The congenital myasthenic syndromes (CMS) are rare inherited disorders of neuromuscular transmission characterised by fatiguable muscle weakness. Their overall prevalence is uncertain but is thought to be in the order of 1 in 100 000 of the population in the UK. They are genetically determined (usually autosomal recessive - so a history of consanguinity is common), non-autoimmune disorders. Remarkable differences in severity occur even within families harboring the same mutation. Although impairment of neuromuscular transmission may often give rise to similar clinical presentation many distinct molecular and cellular mechanisms may be involved. It has become evident over the last ten years that impaired synaptic structure and stability are disease features of equal importance as defects in proteins directly involved in signal transmission.
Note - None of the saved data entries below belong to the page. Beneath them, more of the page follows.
(* ===== verification/PreloadLink.v ===== *)
(** [lib/challenge/preload-link/preload-link.go]: an early hint the client preloads
    while its request waits. *)

From S2P Require Import Prelude GoStrings GoCrypto GoTime NetAddr GoURL Mime UtilsHttp.
From S2P Require Import Types Parameters Cookie Register State Key Data ResponsePolicy Pages Helper.
From S2P Require Import Mux ResourceLoad.
From stdpp Require Import options.

Local Open Scope handler_scope.

Record Parameters := mkParameters { Deadline : Duration }.

Definition DefaultParameters : Parameters := mkParameters (2 * Second)%Z.

Definition set_origin (scheme host : string) (u : URL) : URL :=
  mkURL scheme (Opaque u) (User u) host (Path u) (RawPath u) (OmitHost u)
    (ForceQuery u) (RawQuery u) (Fragment u) (RawFragment u).

(** The URL of the hint: absolute, and without a redirect. *)
Definition hint_url (r : Request) (uri : URL) : URL :=
  let values := values_Del (ParseRawQuery (RawQuery uri)).1 QueryArgRedirect in
  set_origin (GetRequestScheme (rq_Header r) (rq_TLS r)) (rq_Host r)
    (set_RawQuery uri (EncodeRawQuery values)).

Definition hint_link (u : URL) : string :=
  "<" +:+ URL_String u +:+ ">; rel=" +:+ dquote +:+ "preload" +:+ dquote +:+ "; as=" +:+ dquote +:+ "style"
  +:+ dquote +:+ "; fetchpriority=high".

Section preload.
  Context `{Jose} (st : State) {Y : Type} (unmarshal : Y → Parameters → result Parameters).
  (** What [Await] returns for a key within a deadline, given what happened so far
      (its steps are in Awaiter.v). *)
  Context (Await : list Event → string → Duration → VerifyResult).

Definition IssueChallenge (params : Parameters) (reg : Registration) (key : Key) (expiry : Time) :
    M VerifyResult :=
  r <- get_req;; w <- get_w;;
  if (rq_ProtoMajor r <? 2)%Z && negb (w_Pusher w) then ret VerifyResultSkip
  else
    let issuerKey := key_issue key in
    res <- VerifyUrl reg issuerKey;;
    match res with
    | Err _ => ret VerifyResultFail
    | Ok uri =>
        w_Set "Link" (hint_link (hint_url r uri));;
        w_WriteHeader 103;;
        past <- get_trace;;
        let result := Await past issuerKey (Deadline params) in
        w_Del "Link";;
        ret (if VerifyResult_Ok result then VerifyResultOK
             else if bool_decide (result = VerifyResultNone) then VerifyResultFail
             else result)
    end.

(** The handler of the verify URL. It goes on after an invalid URL, whose token
    is then empty. *)
Definition verify_handler (reg : Registration) : M unit :=
  css_headers;;
  d <- get_data;; r <- get_req;;
  let key := GetChallengeKeyForRequest st reg (Expiration d (reg_Duration reg)) d r in
  let issuerKey := key_issue key in
  let info := GetVerifyInformation r reg in
  (match info with Err _ => w_WriteHeader 400 | Ok _ => ret () end);;
  let token := match info with Err _ => "" | Ok (_, _, token) => token end in
  let verifyResult := (key_verify key token r).1 in
  ResponseHeaders st;;
  w_WriteHeader (if negb (VerifyResult_Ok verifyResult) then 401 else 200);;
  emit (EvSolve (reg_Name reg) issuerKey verifyResult);;
  if negb (VerifyResult_Ok verifyResult) then emit (EvSolve (reg_Name reg) token verifyResult) else ret ().

Definition FillRegistration : @Register.FillRegistration Y := λ reg parameters,
  (params <-?? read_parameters unmarshal DefaultParameters parameters;
   let reg := set_KeyHeaders MinimalKeyHeaders
     (set_Class ClassTransparent (set_Verify NewKeyVerifier.1 reg)) in
   mux ← handle_all [] [("GET " +:+ reg_Path reg +:+ VerifyChallengeUrlSuffix, verify_handler reg)];
   Some (Ok (set_Handler (serve_mux mux) (set_IssueChallenge (IssueChallenge params reg) reg))))%go.

End preload.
Understanding the molecular mechanisms that underlie impaired synaptic transmission helps guide appropriate and often life-transforming therapy. What has also become evident is that for forms of CMS in which synaptic structure is disrupted, treatment with β2-adrengic receptor agonists is highly effective. Cases where components of the AGRN-LRP4-MUSK-DOK7 AChR clustering pathway are mutated usually respond well to this form of medication. Moreover, in CMS patients and in animal models of CMS long term treatment with pyridostigmine may be detrimental to synaptic structure but can be partially alleviated by treatment with β2-adrengic receptor agonists. The benefit of β2-adrenergic agonists alone or combined with pyridostigmine or 3,4-Diaminopyridine is increasingly becoming an effective part of the repertoire for treating many different subtypes of CMS.